Mad Max
Release: April 12, 1979

This stunning, post-apocalyptic action thriller from director George Miller stars Mel Gibson as Max Rockatansky, a motorcycle policeman in the near future who is tired of his job. Since the apocalypse, the lengthy, desolate stretches of highway in the Australian outback have become bloodstained battlegrounds. Max has seen too many innocents and fellow officers murdered by the bomb's savage offspring, bestial marauding bikers for whom killing, rape, and looting is a way of life. He just wants to retire and spend time with his wife and son but lets his boss talk him into taking a peaceful vacation and he starts to reconsider. Then his world is shattered as a gang led by the evil Toecutter (Hugh Keays-Byrne) murders his family in retaliation for the death of one of its members. Dead inside, Max straps on his helmet and climbs into a souped-up V8 racing machine to seek his bloody revenge.

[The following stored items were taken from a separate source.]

Lemma add_edge_apart (mm : MapManager.t) (h : Heap) (mpt : loc) (mptVertex : Z)
    (acc acc' : Backend.t * Z * Z) (obs : Z * Z) :
  graph_ok h acc.1.1 acc.1.2 →
  (∀ e y, Backend.edgeToKfThenMpt_ acc.1.1 !! e = Some y → e ≤ acc.2) →
  shared_pose_is_covisible acc.1.1 →
  Backend.add_edge mm h mpt mptVertex acc obs = Ok acc' →
  (∀ e y, Backend.edgeToKfThenMpt_ acc'.1.1 !! e = Some y → e ≤ acc'.2) ∧
  shared_pose_is_covisible acc'.1.1.
Proof.
  intros Hok Hle Hold. unfold Backend.add_edge.
  intros Hrun. apply bind_Ok in Hrun as (f & Hf & Hrun).
  apply deref_Ok in Hf as (kf & Hk & Hf). rewrite Hk in Hrun.
  apply bind_Ok in Hrun as (kpt & _ & Hrun).
  assert (Hbound : ∀ (x : loc * loc) e y,
            <[acc.2 + 1 := x]> (Backend.edgeToKfThenMpt_ acc.1.1) !! e = Some y →
            e ≤ acc.2 + 1).
  { intros x e y Hy. destruct (decide (acc.2 + 1 = e)) as [<- | Hne]; [lia |].
    rewrite lookup_insert_ne in Hy by done. apply Hle in Hy. lia. }
  destruct (Backend.kfIdToCovKfThenVertex_ acc.1.1 !! obs.1) as [kv|] eqn:Ecov;
    injection Hrun as <-; simpl.
  - split; [apply Hbound |].
    apply (shared_pose_addEdge acc.1.1 acc.2); [done | done |].
    intros e ed' _ _ _. simpl. exists obs.1, kv.1. by destruct kv.
  - split; [apply Hbound |].
    apply (shared_pose_addEdge
             (Backend.set_graph acc.1.1 (Backend.kfIdToCovKfThenVertex_ acc.1.1)
                (Backend.mptIdToMptThenVertex_ acc.1.1)
                (<[obs.1 := (kf, acc.1.2 + 1)]> (Backend.kfIdToFixedKfThenVertex_ acc.1.1))
                (Backend.edgeToKfThenMpt_ acc.1.1)
                (g2o.addVertex (acc.1.2 + 1) (g2o.VertexPose (Frame.GetTcw f) true)
                   (Backend.optimizer_ acc.1.1)))
             acc.2); [done | done |].
    intros e ed' He Hed Hv. simpl in *.
    pose proof (recorded_edge_pose_le h acc.1.1 acc.1.2 e ed' Hok He Hed). lia.
Qed.

Lemma add_mappoint_edges_apart (mm : MapManager.t) (h : Heap)
    (acc acc' : Backend.t * Z * Z) (x : Z * (loc * Z)) :
  graph_ok h acc.1.1 acc.1.2 →
  Backend.mptIdToMptThenVertex_ acc.1.1 !! x.1 = Some x.2 →
  (∀ e y, Backend.edgeToKfThenMpt_ acc.1.1 !! e = Some y → e ≤ acc.2) →
  shared_pose_is_covisible acc.1.1 →
  Backend.add_mappoint_edges mm h acc x = Ok acc' →
  (∀ e y, Backend.edgeToKfThenMpt_ acc'.1.1 !! e = Some y → e ≤ acc'.2) ∧
  shared_pose_is_covisible acc'.1.1.
Proof.
  intros Hok Hx Hle Hold. unfold Backend.add_mappoint_edges.
  intros Hrun. apply bind_Ok in Hrun as (m & Hm & Hrun).
  apply deref_Ok in Hm as (l & [= <-] & Hm).
  assert (Hall :
    (graph_ok h acc'.1.1 acc'.1.2 ∧
     Backend.mptIdToMptThenVertex_ acc'.1.1 = Backend.mptIdToMptThenVertex_ acc.1.1) ∧
    (∀ e y, Backend.edgeToKfThenMpt_ acc'.1.1 !! e = Some y → e ≤ acc'.2) ∧
    shared_pose_is_covisible acc'.1.1); [|by destruct Hall].
  revert Hrun.
  apply (foldlM_invariant _
           (λ s, (graph_ok h s.1.1 s.1.2 ∧
                  Backend.mptIdToMptThenVertex_ s.1.1 =
                  Backend.mptIdToMptThenVertex_ acc.1.1) ∧
                 (∀ e y, Backend.edgeToKfThenMpt_ s.1.1 !! e = Some y → e ≤ s.2) ∧
                 shared_pose_is_covisible s.1.1)); [|done].
  intros s a s' _ [[Hs Hsame] [Hles Holds]] Hstep.
  assert (Hq : is_point (Backend.optimizer_ s.1.1) x.2.2 = true).
  { rewrite <- Hsame in Hx. by destruct (ok_mpt _ _ _ Hs _ _ Hx). }
  destruct (add_edge_ok mm h x.2.1 x.2.2 s s' a Hs (ex_intro _ m Hm) Hq Hstep)
    as [Hs' Hsame'].
  split; [split; [done | congruence] |].
  by apply (add_edge_apart mm h x.2.1 x.2.2 s s' a).
Qed.

(** X17: two edges of the graph [build_graph] builds share their pose
    vertex only if it is the pose vertex of a covisible keyframe. A keyframe
    outside the covisible set gets a new fixed vertex for each of its
    observations: line 247 looks the keyframe up in [kfIdToCovKfThenVertex_]
    only, never in [kfIdToFixedKfThenVertex_]. *)
Theorem X17_fixed_vertex_per_observation (b b1 : Backend.t) (mm : MapManager.t)
    (h : Heap)
    (Hbuild : Backend.build_graph (Backend.CleanUp b) mm h = Ok b1) :
  ∀ e1 e2 ed1 ed2,
    e1 ≠ e2 →
    is_Some (Backend.edgeToKfThenMpt_ b1 !! e1) →
    is_Some (Backend.edgeToKfThenMpt_ b1 !! e2) →
    g2o.edges (Backend.optimizer_ b1) !! e1 = Some ed1 →
    g2o.edges (Backend.optimizer_ b1) !! e2 = Some ed2 →
    g2o.vertex0 ed1 = g2o.vertex0 ed2 →
    ∃ id kf, Backend.kfIdToCovKfThenVertex_ b1 !! id = Some (kf, g2o.vertex0 ed1).
Proof.
  unfold Backend.build_graph in Hbuild.
  apply bind_Ok in Hbuild as (cur & _ & Hrun).
  apply bind_Ok in Hrun as (bv & Hbv & Hrun).
  apply bind_Ok in Hrun as (bve & Hbve & Hrun). injection Hrun as <-.
  assert (Hv : graph_ok h bv.1 bv.2 ∧ Backend.edgeToKfThenMpt_ bv.1 = ∅).
  { revert Hbv.
    apply (foldlM_invariant _
             (λ s, graph_ok h s.1 s.2 ∧ Backend.edgeToKfThenMpt_ s.1 = ∅)).
    - intros s a s' _ [Hs He] Hstep. split.
      + by apply (add_keyframe_vertices_ok mm h s s' a).
      + by rewrite (add_keyframe_vertices_edgeTo _ _ _ _ _ Hstep).
    - split; [split; simpl; apply map_Forall_empty | done]. }
  destruct Hv as [Hv He].
  assert (Hall :
    (graph_ok h bve.1.1 bve.1.2 ∧
     Backend.mptIdToMptThenVertex_ bve.1.1 = Backend.mptIdToMptThenVertex_ bv.1) ∧
    (∀ e y, Backend.edgeToKfThenMpt_ bve.1.1 !! e = Some y → e ≤ bve.2) ∧
    shared_pose_is_covisible bve.1.1); [|by destruct Hall as (_ & _ & ?)].
  revert Hbve.
  apply (foldlM_invariant _
           (λ s, (graph_ok h s.1.1 s.1.2 ∧
                  Backend.mptIdToMptThenVertex_ s.1.1 =
                  Backend.mptIdToMptThenVertex_ bv.1) ∧
                 (∀ e y, Backend.edgeToKfThenMpt_ s.1.1 !! e = Some y → e ≤ s.2) ∧
                 shared_pose_is_covisible s.1.1)).
  - intros s [id x] s' Hin [[Hs Hsame] [Hles Holds]] Hstep.
    apply elem_of_map_to_list in Hin.
    assert (Hx : Backend.mptIdToMptThenVertex_ s.1.1 !! (id, x).1 = Some (id, x).2).
    { simpl. by rewrite Hsame. }
    destruct (add_mappoint_edges_ok mm h s s' (id, x) Hs Hx Hstep) as [Hs' Hsame'].
    split; [split; [done | congruence] |].
    by apply (add_mappoint_edges_apart mm h s s' (id, x)).
  - split; [by split |]. simpl. split.
    + intros e y. by rewrite He, lookup_empty.
    + intros e1 e2 ed1 ed2 _ [y Hy]. by rewrite He, lookup_empty in Hy.
Qed.

End FixedVertices.

(** On [Scene.far_heap] keyframe 3, which is not covisible with the
    current keyframe, observes two mappoints of the round: its two edges
    end in two fixed vertices, 4 and 5, and [kfIdToFixedKfThenVertex_]
    keeps the second. *)
Example far_keyframe_two_vertices :
  ∃ b1 ed1 ed3,
    @Backend.build_graph Scene.frame_ops Scene.solver
      (Backend.CleanUp (Scene.backend0 (Some 1%positive))) Scene.far_map
      Scene.far_heap = Ok b1 ∧
    Backend.edgeToKfThenMpt_ b1 !! 1 = Some (4%positive, 10%positive) ∧
    Backend.edgeToKfThenMpt_ b1 !! 3 = Some (4%positive, 11%positive) ∧
    g2o.edges (Backend.optimizer_ b1) !! 1 = Some ed1 ∧
    g2o.edges (Backend.optimizer_ b1) !! 3 = Some ed3 ∧
    g2o.vertex0 ed1 = 4 ∧ g2o.vertex0 ed3 = 5 ∧
    Backend.kfIdToFixedKfThenVertex_ b1 !! 3 = Some (4%positive, 5).
Proof.
  eexists _, _, _. split; [vm_compute; reflexivity |].
  repeat (split; [vm_compute; reflexivity |]). vm_compute. reflexivity.
Qed.

(** [X17_fixed_vertex_per_observation] on the round of [Scene.far_heap]. *)
Lemma X17_fixed_vertex_per_observation_witness :
  ∃ b1,
    @Backend.build_graph Scene.frame_ops Scene.solver
      (Backend.CleanUp (Scene.backend0 (Some 1%positive))) Scene.far_map
      Scene.far_heap = Ok b1 ∧
    ∀ e1 e2 ed1 ed2,
      e1 ≠ e2 →
      is_Some (Backend.edgeToKfThenMpt_ b1 !! e1) →
      is_Some (Backend.edgeToKfThenMpt_ b1 !! e2) →
      g2o.edges (Backend.optimizer_ b1) !! e1 = Some ed1 →
      g2o.edges (Backend.optimizer_ b1) !! e2 = Some ed2 →
      g2o.vertex0 ed1 = g2o.vertex0 ed2 →
      ∃ id kf, Backend.kfIdToCovKfThenVertex_ b1 !! id = Some (kf, g2o.vertex0 ed1).
Proof.
  eexists. split; [vm_compute; reflexivity |].
  apply (@X17_fixed_vertex_per_observation Scene.frame_ops Scene.solver
           (Scene.backend0 (Some 1%positive)) _ Scene.far_map Scene.far_heap).
  vm_compute. reflexivity.
Defined.

(** ** Every observation of a mappoint of the round has an edge *)

Section EveryObservation.
Context `{FrameOps} `{g2o.Solver}.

Despite an obviously low budget and a plot reminiscent of many spaghetti Westerns, Mad Max is tremendously exciting, thanks to some of the most spectacular road stunts ever put on film. Cinematographer David Eggby and stunt coordinator Grant Page did some of their best work under Miller's direction and crafted a gritty, gripping thrill ride which spawned two sequels, numerous imitations, and made Mel Gibson an international star. One sequence, in which a man is chained to a car and must cut off a limb before the machine explodes is one of the most tense scenes of the decade. The American version dubbed all the voices — including Gibson's — in a particularly cartoonish manner. Trivia buffs should note that Max's car is a 1973 Ford Falcon GT Coupe with a 300 bhp 351C V8 engine, customized with the front end of a Ford Fairmont and other modifications.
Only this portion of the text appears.